Brain insulin resistance and cerebrovascular dysfunction emerge early in late-onset Alzheimer’s disease, but how amyloid-β (Aβ) disrupts insulin signaling at the cerebrovascular blood–brain barrier—a major site of insulin receptor signaling and transport into the brain—remains unclear.

Methods

We exposed two distinct human blood-brain-barrier endothelial cell models to soluble Aβ40 or Aβ42 for 1 h, followed by 100 nM insulin for 10 min. Protein and phosphoprotein responses were quantified by reverse-phase protein array, and differential expression was evaluated using linear models.

Results

In hCMEC/D3 cells, Aβ40 reduced insulin-stimulated Akt activation and converted insulin’s normal inhibition of AMPK into modest stimulation. Aβ42 did not alter insulin-stimulated Akt signaling but moderately suppressed basal Akt activation.

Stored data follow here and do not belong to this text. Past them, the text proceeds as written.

Lemma apply_op_in_sync (self : PersonaManager) (o : op) :
  file self = Some (personas self) ->
  file (apply_op self o) = Some (personas (apply_op self o)).
Proof.
  intros H; destruct o as [n s|i n s|i]; cbn [apply_op].
  - reflexivity.
  - unfold update; destruct (in_range i (personas self));
      [reflexivity | exact H].
  - unfold delete; destruct (in_range i (personas self));
      [reflexivity | exact H].
Qed.

Lemma fold_in_sync (ops : list op) (self : PersonaManager) :
  file self = Some (personas self) ->
  file (fold_left apply_op ops self)
  = Some (personas (fold_left apply_op ops self)).
Proof.
  revert self; induction ops as [|o ops IH]; intros self H; cbn [fold_left];
    [exact H|].
  apply IH, apply_op_in_sync, H.
Qed.

Lemma in_range_spec {A} (index : Z) (l : list A) :
  in_range index l = true <->
  (0 <= index)%Z /\ Z.to_nat index < List.length l.
Proof.
  unfold in_range; rewrite andb_true_iff, Z.leb_le, Z.ltb_lt; lia.
Qed.

Lemma set_item_length {A} (l : list A) (i : nat) (x : A) :
  List.length (set_item l i x) = List.length l.
Proof.
  revert i; induction l as [|y l IH]; intros [|i]; simpl; auto.
Qed.

Lemma set_item_same {A} (l : list A) (i : nat) (x : A) :
  i < List.length l -> nth_error (set_item l i x) i = Some x.
Proof.
  revert i; induction l as [|y l IH]; intros [|i]; simpl; intros H;
    try lia; auto.
  apply IH; lia.
Qed.

Lemma set_item_other {A} (l : list A) (i j : nat) (x : A) :
  i <> j -> nth_error (set_item l i x) j = nth_error l j.
Proof.
  revert i j; induction l as [|y l IH]; intros [|i] [|j]; simpl; intros H;
    try reflexivity; try lia.
  apply IH; lia.
Qed.

Lemma del_item_length {A} (l : list A) (i : nat) :
  i < List.length l -> S (List.length (del_item l i)) = List.length l.
Proof.
  revert i; induction l as [|y l IH]; intros [|i]; simpl; intros H;
    try lia.
  rewrite IH; lia.
Qed.

Lemma del_item_before {A} (l : list A) (i j : nat) :
  j < i -> nth_error (del_item l i) j = nth_error l j.
Proof.
  revert i j; induction l as [|y l IH]; intros [|i] [|j]; simpl; intros H;
    try reflexivity; try lia.
  apply IH; lia.
Qed.

Lemma del_item_after {A} (l : list A) (i j : nat) :
  i <= j -> nth_error (del_item l i) j = nth_error l (S j).
Proof.
  revert i j; induction l as [|y l IH]; intros i j H.
  - destruct i, j; reflexivity.
  - destruct i as [|i]; [reflexivity|].
    destruct j as [|j]; [lia|].
    cbn [del_item nth_error]; apply IH; lia.
Qed.

End PersonaFacts.

(** X1: whatever the disk held at start and whatever is added, updated
    and deleted afterwards, [personas.json] holds the list the manager
    has in memory, so a manager started on that file has the same
    personas. *)
Theorem personas_file_in_sync :
  forall on_disk ops,
    let self := fold_left Personas.apply_op ops
                          (Personas.load_personas on_disk) in
    Personas.file self = Some (Personas.get_all self)
    /\ Personas.load_personas (Personas.file self) = self.
Proof.
  intros on_disk ops self.
  assert (H : Personas.file self = Some (Personas.personas self))
    by (apply PersonaFacts.fold_in_sync, PersonaFacts.load_in_sync).
  split; [exact H|].
  rewrite H; destruct self as [ps f]; cbn in *; rewrite H; reflexivity.
Qed.

(** X2: [update] with an index in range replaces the persona at that
    index and no other, and keeps the length; with a negative index or
    one past the end it changes nothing, in memory and on disk. *)
Theorem personas_update :
  forall self index name style,
    (Personas.in_range index (Personas.personas self) = true ->
     let self' := Personas.update self index name style in
     List.length (Personas.get_all self')
     = List.length (Personas.get_all self)
     /\ nth_error (Personas.get_all self') (Z.to_nat index)
        = Some {| Gen.name := name; Gen.style := style |}
     /\ (forall j, j <> Z.to_nat index ->
                   nth_error (Personas.get_all self') j
                   = nth_error (Personas.get_all self) j))
    /\
    ((index < 0)%Z
     \/ (Z.of_nat (List.length (Personas.personas self)) <= index)%Z ->
     Personas.update self index name style = self).
Proof.
  intros self index name style; split.
  - intros R self'; subst self'; unfold Personas.update; rewrite R.
    apply PersonaFacts.in_range_spec in R as [_ R].
    unfold Personas.get_all; cbn [Personas.personas Personas.save_personas].
    split; [apply PersonaFacts.set_item_length|].
    split; [apply PersonaFacts.set_item_same, R|].
    intros j Hj; apply PersonaFacts.set_item_other; congruence.
  - intros H; unfold Personas.update.
    destruct (Personas.in_range index (Personas.personas self)) eqn:R;
      [|reflexivity].
    apply PersonaFacts.in_range_spec in R; lia.
Qed.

Because the iBMEC model did not show insulin-induced activation of PI3K–Akt signaling, mechanistic interpretation of Aβ effects on insulin-responsive signaling focused on hCMEC/D3 cells.

Conclusions

These findings identify acute Aβ40-sensitive impairment of insulin-responsive Akt signaling in hCMEC/D3 BBB endothelial cells. The results define candidate signaling nodes for further mechanistic study of Aβ effects on BBB insulin-signaling dysfunction.